Space Hulk is clearly born of a deep and abiding love for the original game, but beyond that nostalgia, it's unclear what Full Control brings to the franchise
Space Hulk is clearly born of a deep and abiding love for the original game, but beyond that nostalgia, it's unclear what Full Control brings to the franchise. The game doesn't even offer a new campaign, instead basing its missions on the Sin of Damnation content from the board game. Space Hulk worked in 1989 because it was fresh and unexpected, and that in turn made it thrilling. This version is familiar and nostalgic, relying on rekindled emotion rather than generating any experiences of its own. You might as well dust off the board game.

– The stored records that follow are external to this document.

(* ===== verification/RustStr.v ===== *)
(** * Text: the [str] operations the relay's configuration code uses

    A Rust [str] is modelled as the list of its characters (Unicode scalar
    values).  Only the standard-library operations the sources call are
    here: trimming, splitting, case folding, decimal numbers and dotted-quad
    addresses. *)

From Stdlib Require Import Ascii String.
From S2P Require Import Prelude Net.

Abbreviation str := (list Z) (only parsing).

(** A string literal of the source (ASCII). *)
Definition lit (s : string) : str :=
  List.map (fun a => Z.of_N (N_of_ascii a)) (list_ascii_of_string s).

Definition str_eqb (a b : str) : bool := bool_decide (a = b).

(** [char::is_whitespace]: the characters with the White_Space property. *)
Definition is_whitespace (c : Z) : bool :=
  ((9 <=? c) && (c <=? 13)) || (c =? 32) || (c =? 0x85) || (c =? 0xA0) || (c =? 0x1680)
  || ((0x2000 <=? c) && (c <=? 0x200A)) || (c =? 0x2028) || (c =? 0x2029)
  || (c =? 0x202F) || (c =? 0x205F) || (c =? 0x3000).

(** [trim_start], [trim_end] and [trim]. *)
Fixpoint trim_start (s : str) : str :=
  match s with
  | c :: rest => if is_whitespace c then trim_start rest else s
  | [] => []
  end.
Definition trim_end (s : str) : str := rev (trim_start (rev s)).
Definition trim (s : str) : str := trim_end (trim_start s).

(** [to_ascii_lowercase]. *)
Definition lower_char (c : Z) : Z := if (65 <=? c) && (c <=? 90) then c + 32 else c.
Definition to_ascii_lowercase (s : str) : str := List.map lower_char s.

(** [split] by a predicate on characters: always at least one piece. *)
Fixpoint split_by (p : Z -> bool) (s : str) : list str :=
  match s with
  | [] => [[]]
  | c :: rest =>
      if p c then [] :: split_by p rest
      else match split_by p rest with
           | w :: ws => (c :: w) :: ws
           | [] => [[c]]
           end
  end.
Definition split (sep : Z) (s : str) : list str := split_by (Z.eqb sep) s.
Definition split_whitespace (s : str) : list str :=
  List.filter (fun w => negb (Nat.eqb (length w) 0)) (split_by is_whitespace s).

(** [split_once(sep)]. *)
Fixpoint split_once (sep : Z) (s : str) : option (str * str) :=
  match s with
  | [] => None
  | c :: rest =>
      if c =? sep then Some ([], rest)
      else match split_once sep rest with
           | Some (a, b) => Some (c :: a, b)
           | None => None
           end
  end.

(** [strip_suffix] with one character, keeping the string when it is absent. *)
Definition strip_last (c : Z) (s : str) : str :=
  match rev s with
  | d :: r => if d =? c then rev r else s
  | [] => s
  end.

(** [lines()]: split after each newline; a line that ended in a newline also
    loses one carriage return before it, and a final empty piece is no line. *)
Definition lines (s : str) : list str :=
  let pieces := split 10 s in
  let terminated := List.map (strip_last 13) (removelast pieces) in
  match List.last pieces [] with
  | [] => terminated
  | l => terminated ++ [l]
  end.

Definition digit (c : Z) : option Z := if (48 <=? c) && (c <=? 57) then Some (c - 48) else None.

Fixpoint digits_value (acc : Z) (s : str) : option Z :=
  match s with
  | [] => Some acc
  | c :: rest =>
      match digit c with
      | Some d => digits_value (acc * 10 + d) rest
      | None => None
      end
  end.

(** [s.parse::<uW>()]: an optional [+], at least one digit, no overflow. *)
Definition parse_uint (w : Z) (s : str) : option Z :=
  let body := match s with
              | 43 :: ((_ :: _) as rest) => rest
              | _ => s
              end in
  match body with
  | [] => None
  | _ =>
      match digits_value 0 body with
      | Some v => if v <? 2 ^ w then Some v else None
      | None => None
      end
  end.

(** One group of [Ipv4Addr::from_str]: one to three digits, no leading zero. *)
Definition parse_octet (s : str) : option Z :=
  match s with
  | [] => None
  | c :: rest =>
      if (3 <? length s)%nat then None
      else if (c =? 48) && negb (Nat.eqb (length rest) 0) then None
      else match digits_value 0 s with
           | Some v => if v <=? 255 then Some v else None
           | None => None
           end
  end.

(** [s.parse::<Ipv4Addr>()]. *)
Definition parse_ipv4 (s : str) : option Ipv4Addr :=
  match List.map parse_octet (split 46 s) with
  | [Some a; Some b; Some c; Some d] => Some (ipv4_new a b c d)
  | _ => None
  end.

(** Decimal [Display] of a non-negative integer below [10 ^ 20]. *)
Fixpoint show_digits (fuel : nat) (n : Z) (acc : str) : str :=
  match fuel with
  | O => acc
  | S fuel' =>
      let acc := (48 + n mod 10) :: acc in
      if n / 10 =? 0 then acc else show_digits fuel' (n / 10) acc
  end.
Definition show_dec (n : Z) : str := show_digits 20 n [].

(** *** UTF-8 *)

Definition cont (b : Z) : bool := (0x80 <=? b) && (b <=? 0xBF).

Yes, that board game is great, but it's not hard to see areas where its design could have been enhanced by the move to keyboard and screen. There's no continuity between missions, for example, so characters killed in one will return for the next with no ill effect. There's no way to change your characters - tweaking their equipment, adding new skills - so there's no sense of progression or reward. The game is so delicately balanced in its original form that it's easy to understand why purists would balk at any changes, but without some sense of evolution - or anything to justify the move from board to screen - there's no real reason for this game to exist on computer other than the fact that, for 17 years, it didn't.
The board game has been out of print since 2009, with copies selling for over £100, so this well-intentioned but scruffy recreation is the most affordable option for fans looking to relive the experience. That quirk of the market doesn't excuse the fact that Space Hulk could have - and should have - been better than this.